:: PROVIDED RECORDS ::
***

Lemma associated_account_created_witness :
  exists v' b, run allocating_cpi (AssociatedToken.process_instruction AssociatedToken.id
      [wr_signer at_funder; wr at_account; rd at_wallet; rd ex_mint; rd system_program_id; rd spl_token_id] [] at_store)
    = Ok (tt, v') /\ v' !! at_account = Some b /\ acc_owner b = spl_token_id /\ total_lamports v' = total_lamports at_store.
Proof.
  destruct (run_result (run allocating_cpi (AssociatedToken.process_instruction AssociatedToken.id
      [wr_signer at_funder; wr at_account; rd at_wallet; rd ex_mint; rd system_program_id; rd spl_token_id] [] at_store)))
    as [v' E]; [vm_true|].
  destruct (associated_account_created allocating_cpi AssociatedToken.id (wr_signer at_funder) (wr at_account) (rd at_wallet)
    (rd ex_mint) (rd system_program_id) (rd spl_token_id) [] [] at_store v' allocating_system allocating_allocates
    allocating_token at_store_range ltac:(by vm_compute) E)
    as (_ & _ & rent & a & b & t & _ & _ & _ & _ & Hb & Ho & _ & _ & _ & _ & _ & _ & _ & Htot & _).
  exists v', b. exact (conj E (conj Hb (conj Ho Htot))).
Defined.

(** ** Memos are text *)

(** The characters of Unicode and their form in UTF-8. *)
Definition scalar (c : Z) : Prop := 0 <= c < 0xd800 \/ 0xe000 <= c <= 0x10ffff.
Definition utf8 (c : Z) : list byte :=
  if c <? 0x80 then [u8_of c]
  else if c <? 0x800 then [u8_of (0xc0 + c / 64); u8_of (0x80 + c mod 64)]
  else if c <? 0x10000 then [u8_of (0xe0 + c / 4096); u8_of (0x80 + c / 64 mod 64); u8_of (0x80 + c mod 64)]
  else [u8_of (0xf0 + c / 262144); u8_of (0x80 + c / 4096 mod 64); u8_of (0x80 + c / 64 mod 64); u8_of (0x80 + c mod 64)].

Lemma between_iff lo hi b : Memo.between lo hi b = true <-> lo <= u8_val b <= hi.
Proof. unfold Memo.between. rewrite andb_true_iff, !Z.leb_le. lia. Qed.

(** Decides the comparisons of a goal about the parts of a character. *)
Ltac decide_parts :=
  repeat match goal with
  | |- context [?a <? ?b] => destruct (Z.ltb_spec a b); try (exfalso; Z.to_euclidean_division_equations; lia)
  | |- context [?a =? ?b] => destruct (Z.eqb_spec a b); try (exfalso; Z.to_euclidean_division_equations; lia)
  | |- context [?a <=? ?b] => destruct (Z.leb_spec a b); try (exfalso; Z.to_euclidean_division_equations; lia)
  end; try done.

(** Reading one character. *)
Lemma from_utf8_character c rest : scalar c -> Memo.from_utf8 (utf8 c ++ rest) = Memo.from_utf8 rest.
Proof.
  intros Hc. unfold scalar in Hc. unfold utf8.
  destruct (Z.ltb_spec c 0x80); [|destruct (Z.ltb_spec c 0x800); [|destruct (Z.ltb_spec c 0x10000)]];
    cbn [app Memo.from_utf8]; unfold Memo.continuation, Memo.between, Memo.second_low, Memo.second_high;
    rewrite !u8_val_of, !Z.mod_small by (Z.to_euclidean_division_equations; lia); decide_parts.
Qed.

Ltac same_bytes := repeat f_equal; apply u8_of_eq; Z.to_euclidean_division_equations; lia.

(** The character of some bytes. *)
Lemma utf8_bytes1 b : u8_val b < 0x80 -> exists x, scalar x /\ utf8 x = [b].
Proof.
  pose proof (u8_val_range b). intros Hb. exists (u8_val b). unfold scalar, utf8. split; [lia|]. decide_parts. same_bytes.
Qed.

Lemma utf8_bytes2 b c : Memo.between 0xc2 0xdf b = true -> Memo.continuation c = true ->
  exists x, scalar x /\ utf8 x = [b; c].
Proof.
  unfold Memo.continuation. rewrite !between_iff. intros Hb Hc. exists ((u8_val b - 0xc0) * 64 + (u8_val c - 0x80)).
  unfold scalar, utf8. split; [lia|]. decide_parts. same_bytes.
Qed.

Lemma utf8_bytes3 b c d :
  Memo.between 0xe0 0xef b = true -> Memo.between (Memo.second_low b) (Memo.second_high b) c = true ->
  Memo.continuation d = true -> exists x, scalar x /\ utf8 x = [b; c; d].
Proof.
  unfold Memo.continuation, Memo.second_low, Memo.second_high. rewrite !between_iff. intros Hb Hc Hd.
  exists ((u8_val b - 0xe0) * 4096 + (u8_val c - 0x80) * 64 + (u8_val d - 0x80)). unfold scalar, utf8.
  repeat match type of Hc with context [?x =? ?y] => destruct (Z.eqb_spec x y) end; try lia;
    (split; [lia|]); decide_parts; same_bytes.
Qed.

Lemma utf8_bytes4 b c d e :
  Memo.between 0xf0 0xf4 b = true -> Memo.between (Memo.second_low b) (Memo.second_high b) c = true ->
  Memo.continuation d = true -> Memo.continuation e = true -> exists x, scalar x /\ utf8 x = [b; c; d; e].
Proof.
  unfold Memo.continuation, Memo.second_low, Memo.second_high. rewrite !between_iff. intros Hb Hc Hd He.
  exists ((u8_val b - 0xf0) * 262144 + (u8_val c - 0x80) * 4096 + (u8_val d - 0x80) * 64 + (u8_val e - 0x80)).
  unfold scalar, utf8.
  repeat match type of Hc with context [?x =? ?y] => destruct (Z.eqb_spec x y) end; try lia;
    (split; [lia|]); decide_parts; same_bytes.
Qed.

(** The input is the form of some text. *)
Definition is_text (input : list byte) : Prop := exists text, Forall scalar text /\ input = concat (map utf8 text).

Lemma text_cons input rest : (exists x, scalar x /\ utf8 x = input) -> is_text rest -> is_text (input ++ rest).
Proof. intros (x & Hx & <-) (text & Ht & ->). exists (x :: text). split; [by constructor|done]. Qed.

Lemma from_utf8_text n : forall input, (length input <= n)%nat -> Memo.from_utf8 input = true -> is_text input.
Proof.
  induction n as [|n IH]; intros input Hn H.
  { destruct input; [by exists []|cbn in Hn; lia]. }
  destruct input as [|b rest]; [by exists []|]. cbn [Memo.from_utf8] in H. cbn [length] in Hn.
  destruct (Z.ltb_spec (u8_val b) 0x80).
  { apply (text_cons [b]); [by apply utf8_bytes1|]. apply IH; [lia|done]. }
  destruct (Memo.between 0xc2 0xdf b) eqn:H2.
  { destruct rest as [|c rest]; [done|]. apply andb_true_iff in H as [Hc H]. cbn [length] in Hn.
    apply (text_cons [b; c]); [by apply utf8_bytes2|]. apply IH; [lia|done]. }
  destruct (Memo.between 0xe0 0xef b) eqn:H3.
  { destruct rest as [|c [|d rest] ]; [done..|]. apply andb_true_iff in H as [ [Hc Hd]%andb_true_iff H]. cbn [length] in Hn.
    apply (text_cons [b; c; d]); [by apply utf8_bytes3|]. apply IH; [lia|done]. }
  destruct (Memo.between 0xf0 0xf4 b) eqn:H4; [|done].
  destruct rest as [|c [|d [|e rest] ] ]; [done..|].
  apply andb_true_iff in H as [ [ [Hc Hd]%andb_true_iff He]%andb_true_iff H]. cbn [length] in Hn.
  apply (text_cons [b; c; d; e]); [by apply utf8_bytes4|]. apply IH; [lia|done].
Qed.
(* ===== verification/MessageProcessor.v ===== *)
(** * Processing a message

    [runtime/src/message_processor.rs]: the instructions of a message run one after the
    other over the accounts loaded for it; the first error aborts the message. *)

From Stdlib Require Import Strings.Byte.
From S2P Require Import Prelude Sdk Rent Program SystemInstruction Transaction Nonce Runtime Message.

(** [sdk/src/transaction/error.rs] *)
Inductive TransactionError : Type :=
| AccountInUse | AccountLoadedTwice | AccountNotFound | ProgramAccountNotFound
| InsufficientFundsForFee | InvalidAccountForFee | AlreadyProcessed | BlockhashNotFound
| TxInstructionError (index : nat) (e : InstructionError) | CallChainTooDeep
| MissingSignatureForFee | InvalidAccountIndex | SignatureFailure | InvalidProgramForExecution
| SanitizeFailure | ClusterMaintenance | TxAccountBorrowOutstanding
| WouldExceedMaxBlockCostLimit | UnsupportedVersion | InvalidWritableAccount
| WouldExceedMaxAccountCostLimit | WouldExceedAccountDataBlockLimit | TooManyAccountLocks
| AddressLookupTableNotFound | InvalidAddressLookupTableOwner | InvalidAddressLookupTableData
| InvalidAddressLookupTableIndex | InvalidRentPayingAccount | WouldExceedMaxVoteCostLimit
| WouldExceedAccountDataTotalLimit | DuplicateInstruction (index : nat)
| InsufficientFundsForRent (account_index : nat).

(** ** [sdk/src/precompiles.rs] *)
Definition secp256k1_program_id : Pubkey :=
  pubkey_of_Z 0x4c6fc20f050ccf05584d7211c9f8cf59ec14785bb166a1e2830e81220000000.
Definition ed25519_program_id : Pubkey :=
  pubkey_of_Z 0x37d46d67c93fbbe12f9428f838d40ff0570744927f48a64fcca704480000000.

(** The precompiled programs; both are enabled by the same feature. *)
Definition PRECOMPILES : list Pubkey := [secp256k1_program_id; ed25519_program_id].

Definition is_precompile (program_id : Pubkey) (f : Features) : bool :=
  existsb (fun id => prevent_calling_precompiles_as_programs f && key_eqb id program_id)
    PRECOMPILES.

(** ** [sysvar/instructions.rs] *)
Definition store_current_index {E} (data : list byte) (instruction_index : nat)
    : result E (list byte) :=
  if (length data <? 2)%nat then Panic
  else Ok (take (length data - 2) data
           ++ to_le_bytes 2 (Z.of_nat instruction_index mod 2 ^ 16)).

(** The index of the running instruction is written to the instructions sysvar. *)
Definition fixup_instructions_sysvar (instruction_index : nat) (tc : TransactionContext)
    : result TransactionError TransactionContext :=
  match find_index_of_account tc instructions_sysvar_id with
  | Some account_index =>
      a ← ok_or (accounts tc !! account_index) InvalidAccountIndex;
      d ← store_current_index (acc_data a) instruction_index;
      Ok (with_accounts tc (<[account_index := set_acc_data a d]> (accounts tc)))
  | None => Ok tc
  end.

(** The accounts of a top-level instruction; [before] are those listed so far. *)
Fixpoint message_accounts (message : SanitizedMessage) (instruction_account_index : nat)
    (before l : list nat) : result TransactionError (list InstructionAccount) :=
  match l with
  | [] => Ok []
  | index_in_transaction :: l =>
      let index_in_callee :=
        default instruction_account_index
          (position (fun account_index => account_index =? index_in_transaction)%nat before) in
      is_writable ← SanitizedMessage.is_writable message index_in_transaction;
      rest ← message_accounts message (S instruction_account_index)
               (before ++ [index_in_transaction]) l;
      Ok (mkInstructionAccount index_in_transaction index_in_transaction index_in_callee
            (SanitizedMessage.is_signer message index_in_transaction) is_writable :: rest)
  end.

Section process.
Context `{LoaderBincode}.
Variable builtin_programs : list (Pubkey * (nat -> program)).
(** The depth of nested calls; see [Runtime.process_instruction]. *)
Variable fuel : nat.

(** One instruction of the message. *)
Definition process_one (message : SanitizedMessage) (instruction_index : nat)
    (instruction : CompiledInstruction) (program_indices : list nat) (ic : InvokeContext)
    : result TransactionError InvokeContext :=
  program_id ← unwrap (AccountKeys.get (SanitizedMessage.account_keys message)
                         (program_id_index instruction));
  let is_precompile := prevent_calling_precompiles_as_programs (features ic)
                       && is_precompile program_id (features ic) in
  let record := record_instruction_in_transaction_context_push (features ic) in
  if is_precompile && negb record then Ok ic
  else
    tc ← fixup_instructions_sysvar instruction_index (transaction_context ic);
    let ic := with_tc ic tc in
    instruction_accounts ← message_accounts message 0 [] (ci_accounts instruction);
    map_err (TxInstructionError (as_u8 instruction_index))
      (if is_precompile && record then
         tc ← TransactionContext.push program_indices instruction_accounts
                (ci_data instruction) true (transaction_context ic);
         tc ← TransactionContext.pop tc;
         Ok (with_tc ic tc)
       else process_instruction builtin_programs fuel (ci_data instruction)
              instruction_accounts program_indices ic).

Fixpoint process_all (message : SanitizedMessage) (instruction_index : nat)
    (l : list (CompiledInstruction * list nat)) (ic : InvokeContext)
    : result TransactionError InvokeContext :=
  match l with
  | [] => Ok ic
  | (instruction, program_indices) :: l =>
      ic ← process_one message instruction_index instruction program_indices ic;
      process_all message (S instruction_index) l ic
  end.

(** The change of the length of all account data, and the context with the accounts. *)
Definition process_message (message : SanitizedMessage) (program_indices : list (list nat))
    (tc : TransactionContext) (rent : Rent) (features : Features) (max_invoke_depth : nat)
    (current_accounts_data_len : Z) : result TransactionError (Z * TransactionContext) :=
  ic ← process_all message 0
         (combine (SanitizedMessage.instructions message) program_indices)
         (InvokeContext_new tc rent max_invoke_depth features current_accounts_data_len);
  Ok (meter_delta (accounts_data_meter ic), transaction_context ic).

End process.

***

:: WHAT TO DO ::
Return a word-for-word copy of the lines from the beginning of the listing to the line holding "allocating_token at_store_range ltac:(by", both kept.

:: WRITTEN RESPONSE ::
Lemma associated_account_created_witness :
  exists v' b, run allocating_cpi (AssociatedToken.process_instruction AssociatedToken.id
      [wr_signer at_funder; wr at_account; rd at_wallet; rd ex_mint; rd system_program_id; rd spl_token_id] [] at_store)
    = Ok (tt, v') /\ v' !! at_account = Some b /\ acc_owner b = spl_token_id /\ total_lamports v' = total_lamports at_store.
Proof.
  destruct (run_result (run allocating_cpi (AssociatedToken.process_instruction AssociatedToken.id
      [wr_signer at_funder; wr at_account; rd at_wallet; rd ex_mint; rd system_program_id; rd spl_token_id] [] at_store)))
    as [v' E]; [vm_true|].
  destruct (associated_account_created allocating_cpi AssociatedToken.id (wr_signer at_funder) (wr at_account) (rd at_wallet)
    (rd ex_mint) (rd system_program_id) (rd spl_token_id) [] [] at_store v' allocating_system allocating_allocates
    allocating_token at_store_range ltac:(by vm_compute) E)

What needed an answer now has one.